Data extracts
(** The second loop: every file it meets is there, so it runs to its
    end; each file keeps its name or moves to its archive name; the names
    it vacates stay free. *)
Lemma archiveOversized_run (clock : nat -> string) (files : list string) :
  forall (i : nat) (d : gmap string File) (j : list FsEvent),
    StronglySorted (fun a b => String.ltb b a = true) files ->
    (forall f, In f files -> isLogFile f = true /\ is_Some (d !! f)) ->
    exists d' evs slots,
      archiveOversized clock i files (mkWorld (Present d) j)
      = (Normal tt, mkWorld (Present d') (j ++ evs)) /\
      unlinkedOf evs = [] /\
      List.Forall2 (fun f s => s = f \/ exists k, s = archiveName f (clock k)) files slots /\
      (forall g, is_Some (d' !! g) ->
                 (is_Some (d !! g) /\ ~ In g files) \/ In g slots) /\
      (forall f x, In f files -> d !! f = Some x -> maxLogSize < size x ->
                   d' !! f = None /\
                   exists k, In (f, archiveName f (clock k)) (renamedOf evs)).
Proof.
  induction files as [|f rest IH]; intros i d j Hsorted Hfiles.
  - exists d, [], []. simpl. rewrite app_nil_r.
    split; [reflexivity|]. split; [reflexivity|]. split; [constructor|].
    split; [intros g Hg; left; split; [exact Hg | intros []] | intros f x []].
  - apply StronglySorted_inv in Hsorted as [Hsorted Hbelow].
    rewrite List.Forall_forall in Hbelow.
    destruct (Hfiles f (or_introl eq_refl)) as [Hlog [x Hx]].
    assert (Hne : forall g, In g rest -> g <> f).
    { intros g Hg ->. specialize (Hbelow f Hg).
      now rewrite string_ltb_irrefl in Hbelow. }
    assert (Harch : forall g k, In g rest -> archiveName g (clock k) <> f).
    { intros g k Hg Heq. specialize (Hbelow g Hg).
      destruct (Hfiles g (or_intror Hg)) as [Hglog _].
      pose proof (string_ltb_trans _ _ _ (archiveName_lt g (clock k) Hglog) Hbelow) as Hlt.
      rewrite Heq, string_ltb_irrefl in Hlt. discriminate. }
    assert (Hself : archiveName f (clock i) <> f).
    { intros Heq. pose proof (archiveName_lt f (clock i) Hlog) as Hlt.
      rewrite Heq, string_ltb_irrefl in Hlt. discriminate. }
    cbn [archiveOversized].
    unfold bind at 1, stat, bind, getDir. simpl. rewrite Hx. unfold ret at 1.
    destruct (Z.ltb_spec maxLogSize (size x)) as [Hbig | Hsmall].
    + (* the file is renamed *)
      set (a := archiveName f (clock i)) in *.
      unfold rename, bind, getDir, setDir, emit. simpl. rewrite Hx. simpl.
      set (d1 := <[a := x]> (delete f d)).
      destruct (IH (S i) d1 (j ++ [Renamed f a]) Hsorted) as
        (d' & evs & slots & Hrun & Hunl & Hslots & Hnames & Hmoved).
      { intros g Hg. destruct (Hfiles g (or_intror Hg)) as [Hglog Hgin].
        split; [exact Hglog|]. unfold d1.
        destruct (string_dec a g) as [-> | Hag].
        - rewrite lookup_insert_eq. eauto.
        - rewrite lookup_insert_ne by exact Hag.
          rewrite lookup_delete_ne by (intros Heq; apply (Hne g Hg); congruence).
          exact Hgin. }
      assert (Hgone : d1 !! f = None).
      { unfold d1. rewrite lookup_insert_ne by exact Hself. apply lookup_delete_eq. }
      exists d', (Renamed f a :: evs), (a :: slots).
      split; [rewrite Hrun, <- app_assoc; reflexivity|].
      split; [exact Hunl|].
      split; [constructor; [right; exists i; reflexivity | exact Hslots]|].
      split.
      * intros g Hg. destruct (Hnames g Hg) as [[Hg1 Hnotin] | Hin]; [|right; now right].
        destruct (string_dec a g) as [-> | Hag]; [right; now left|].
        left. unfold d1 in Hg1. rewrite lookup_insert_ne in Hg1 by exact Hag.
        destruct (string_dec f g) as [-> | Hfg].
        -- rewrite lookup_delete_eq in Hg1. destruct Hg1 as [? [=]].
        -- rewrite lookup_delete_ne in Hg1 by exact Hfg.
           split; [exact Hg1 | intros [Heq | Hin]; [congruence | contradiction]].
      * intros g y [<- | Hg] Hy Hsize.
        -- split; [|exists i; now left].
           destruct (d' !! f) as [z|] eqn:Hz; [|reflexivity]. exfalso.
           destruct (Hnames f (ex_intro _ z Hz)) as [[[? Hg1] _] | Hin]; [congruence|].
           destruct (Forall2_slot_origin _ _ _ _ Hslots Hin) as (g & Hg & [Heq | [k Heq]]).
           ++ apply (Hne g Hg). congruence.
           ++ apply (Harch g k Hg). congruence.
        -- assert (Hy1 : exists y', d1 !! g = Some y' /\ maxLogSize < size y').
           { unfold d1. destruct (string_dec a g) as [-> | Hag].
             - rewrite lookup_insert_eq. eauto.
             - rewrite lookup_insert_ne by exact Hag.
               rewrite lookup_delete_ne by (intros Heq; apply (Hne g Hg); congruence).
               eauto. }
           destruct Hy1 as (y' & Hy' & Hsize').
           destruct (Hmoved g y' Hg Hy' Hsize') as [Hnone [k Hk]].
           split; [exact Hnone | exists k; now right].
    + (* the file stays *)
      unfold ret at 1.
      destruct (IH (S i) d j Hsorted) as
        (d' & evs & slots & Hrun & Hunl & Hslots & Hnames & Hmoved).
      { intros g Hg. apply Hfiles. now right. }
      exists d', evs, (f :: slots).
      split; [exact Hrun|]. split; [exact Hunl|].
      split; [constructor; [now left | exact Hslots]|].
      split.
      * intros g Hg. destruct (Hnames g Hg) as [[Hg1 Hnotin] | Hin]; [|right; now right].
        destruct (string_dec f g) as [-> | Hfg]; [right; now left|].
        left. split; [exact Hg1 | intros [Heq | Hin]; [congruence | contradiction]].
      * intros g y [<- | Hg] Hy Hsize.
        -- rewrite Hx in Hy. injection Hy as <-. lia.
        -- now apply (Hmoved g y).
Qed.

Lemma readdir_In (d : gmap string File) (file : string) :
  In file (map fst (map_to_list d)) <-> is_Some (d !! file).
Proof.
  rewrite in_map_iff. split.
  - intros ([g x] & <- & Hin). apply list_elem_of_In, elem_of_map_to_list in Hin.
    simpl. eauto.
  - intros [x Hx]. exists (file, x). split; [reflexivity|].
    now apply list_elem_of_In, elem_of_map_to_list.
Qed.

Lemma readdir_NoDup (d : gmap string File) : List.NoDup (map fst (map_to_list d)).
Proof. apply NoDup_ListNoDup, NoDup_fst_map_to_list. Qed.

Lemma unlinkedOf_app (evs evs' : list FsEvent) :
  unlinkedOf (evs ++ evs') = unlinkedOf evs ++ unlinkedOf evs'.
Proof. apply flat_map_app. Qed.

Lemma renamedOf_app (evs evs' : list FsEvent) :
  renamedOf (evs ++ evs') = renamedOf evs ++ renamedOf evs'.
Proof. apply flat_map_app. Qed.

About this exercise
Your task is to copy each line of the entries that includes the word "unfold".

Response area
    unfold bind at 1, stat, bind, getDir. simpl. rewrite Hx. unfold ret at 1.
      unfold rename, bind, getDir, setDir, emit. simpl. rewrite Hx. simpl.
        split; [exact Hglog|]. unfold d1.
      { unfold d1. rewrite lookup_insert_ne by exact Hself. apply lookup_delete_eq. }
        left. unfold d1 in Hg1. rewrite lookup_insert_ne in Hg1 by exact Hag.
           { unfold d1. destruct (string_dec a g) as [-> | Hag].
      unfold ret at 1.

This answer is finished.